Parenting After A Divorce: Ways To Stay Connected To Your Kids
Going through a divorce can be a terrible time in your life, but it doesn’t have to be all bad. If you got the short end of the stick with only partial custody or some other limited visitation schedule, it’s important to remain close to your children.
Your ex-spouse may not need you in their life anymore, but your children will never stop needing your presence and love. Make the most of the time you have with your kids, and equip yourself with plenty of cool ways to stay connected to your children after a divorce.
Remain engaged in their lives
You may only get every other weekend with your kids after a divorce, but that doesn’t mean you cannot contact them at other times. The stress and discourse of family court is behind you. Let it go, and let your kids move on too.
Call your kids to tell them goodnight. Show up to your children’s ball games or spelling bee.

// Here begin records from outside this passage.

Lemma split_no_char sep c s : c ∉ s → Forall (λ w, c ∉ w) (split sep s).
Proof.
  induction s as [|d s IH]; intros Hn; simpl; [constructor; [apply not_elem_of_nil|done]|].
  rewrite not_elem_of_cons in Hn. destruct Hn as [Hd Hn]. specialize (IH Hn).
  destruct (Z.eqb d sep); [constructor; [apply not_elem_of_nil|done]|].
  destruct (split sep s) as [|w ws]; [repeat constructor; set_solver|].
  inversion IH; subst. constructor; [set_solver|done].
Qed.

(** The parser's guarantee, shared by the theorems below. *)
Lemma parse_patch_post text :
  post (λ ops, wf_plan ops ∧ Forall (λ op, Forall hunk_ok (op_hunks op)) ops) (parse_patch text).
Proof.
  unfold parse_patch. destruct (utf8_len text) as [size|]; [|done]. do 3 pguard.
  assert (Hl : Forall line_ok (pop_empty (split LF text))).
  { unfold pop_empty. assert (Hs : Forall line_ok (split LF text)).
    { apply Forall_and. split; [apply split_no_char|apply split_no_sep].
      rewrite <- contains_char. bool_prop. congruence. }
    case_match; [|done]. case_match; [|done]. by apply removelast_Forall. }
  eapply post_bind; [apply parse_operations_post; [lia|]|].
  { apply removelast_Forall. destruct (pop_empty _); [done|]. by inversion Hl. }
  intros ops (Hwf & Hok & Hfresh & _). pguard. bool_prop. done.
Qed.

(** C12: the parser always ends, and what it accepts is a safe plan.  Its fuel never
    runs out.  An accepted patch has an operation; every path in it, source or
    target, is relative with no empty, [.] or [..] component and no control
    character; no path is named twice; every update has hunks; and every hunk has
    at most eight anchors, only context, removed and added lines without line
    breaks, at least one of them changed. *)
Theorem parse_patch_sound text :
  match parse_patch text with
  | Ok ops => wf_plan ops ∧ Forall (λ op, Forall hunk_ok (op_hunks op)) ops
  | Err e => e ≠ Unfinished
  end.
Proof. apply parse_patch_post. Qed.

(** ** The host's validation *)

Definition clean_hunk (h : Hunk) : bool := forallb clean_anchor (anchors h).
Definition clean_op (op : Op) : bool := forallb clean_hunk (op_hunks op).

Lemma json_strs_fmap l : json_strs (JStr <$> l) = Some l.
Proof. induction l as [|s l IH]; [done|]. cbn. fold (JStr <$> l). by rewrite IH. Qed.

Lemma validated_hunk_plan h :
  wf_hunk h →
  validated_hunk (plan_of_hunk h) = if clean_hunk h then Ok h else Err Invalid_anchors.
Proof.
  intros (Hlen & Hne & Hb & Hch & Hn). destruct h as [chain body n]. simpl in *.
  unfold validated_hunk, plan_of_hunk.
  change (keys_are _ _) with true. cbn [anchors hunk_lines patch_line].
  change (dict_get _ (lit "anchors")) with (Some (JList (JStr <$> chain))).
  change (dict_get _ (lit "lines")) with (Some (JList (JStr <$> body))).
  change (dict_get _ (lit "patch_line")) with (Some (JInt n)).
  rewrite length_fmap, !json_strs_fmap, bool_decide_eq_false_2 by done.
  assert ((MAX_HUNK_ANCHORS <? length chain)%nat = false) as -> by (apply Nat.ltb_ge; done).
  assert (forallb (λ l, line_head l body_marks) body = true) as -> by by apply forallb_elem.
  assert ((1 <=? n)%Z = true) as -> by by apply Z.leb_le.
  rewrite Hch. unfold clean_hunk. cbn [negb andb anchors]. by destruct (forallb clean_anchor chain).
Qed.

Lemma validated_hunks_plan hs :
  Forall wf_hunk hs →
  validated_hunks (plan_of_hunk <$> hs)
  = if forallb clean_hunk hs then Ok hs else Err Invalid_anchors.
Proof.
  induction 1 as [|h hs Hh HF IH]; [done|]. cbn [fmap list_fmap validated_hunks forallb].
  fold (plan_of_hunk <$> hs). rewrite validated_hunk_plan by done.
  destruct (clean_hunk h); [|done]. cbn [result_bind andb]. fold (plan_of_hunk <$> hs) in IH.
  rewrite IH. by destruct (forallb clean_hunk hs).
Qed.

Lemma claim_fresh claimed p : p ∉ claimed → claim claimed p = Ok (p :: claimed).
Proof. intros H. unfold claim. by rewrite bool_decide_eq_false_2. Qed.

Stay active in the raising of your kids, and you won’t have to worry as much about becoming disconnected. Keep in touch with their teachers, and address behavioral issues that may arise alongside your co-parent.
Keep your appointments with your kids
One of the most important things to reiterate to your kids after a divorce is that you’re not leaving them. Do not make the mistake of setting up a time for hanging out and not showing up. Don’t make your kid sit around waiting for a parent who never showed.
If you have to change your plans, do the adult thing. Call your co-parent ahead of time, and talk to your children about rescheduling your get together.
Don’t spend your time together trash talking your ex
When you are spending time alone with your kids, it’s important that you don’t spend that time trash talking your ex (who is also their parent). Your kids are stressed by there being a clear rift between their parents.
Don’t make them feel like they have to choose one or the other to devote their loyalty. Just leave your ex out of the conversation whenever possible.
Start new traditions and hobbies together
Take the time you have with your kids to begin building new family traditions. The holidays and birthdays are going to be a little different from here forward, and starting new traditions will help your kids adapt a little easier. You have to redefine normal for them.
Be patient with your children
For a while after the divorce, there will be several changes in the lives of your children. They will probably act out for a while, and you need to be patient with their unruly behaviors.
They need to know that you’re still in control and that you will always love and protect them. They need to know that that part has not changed.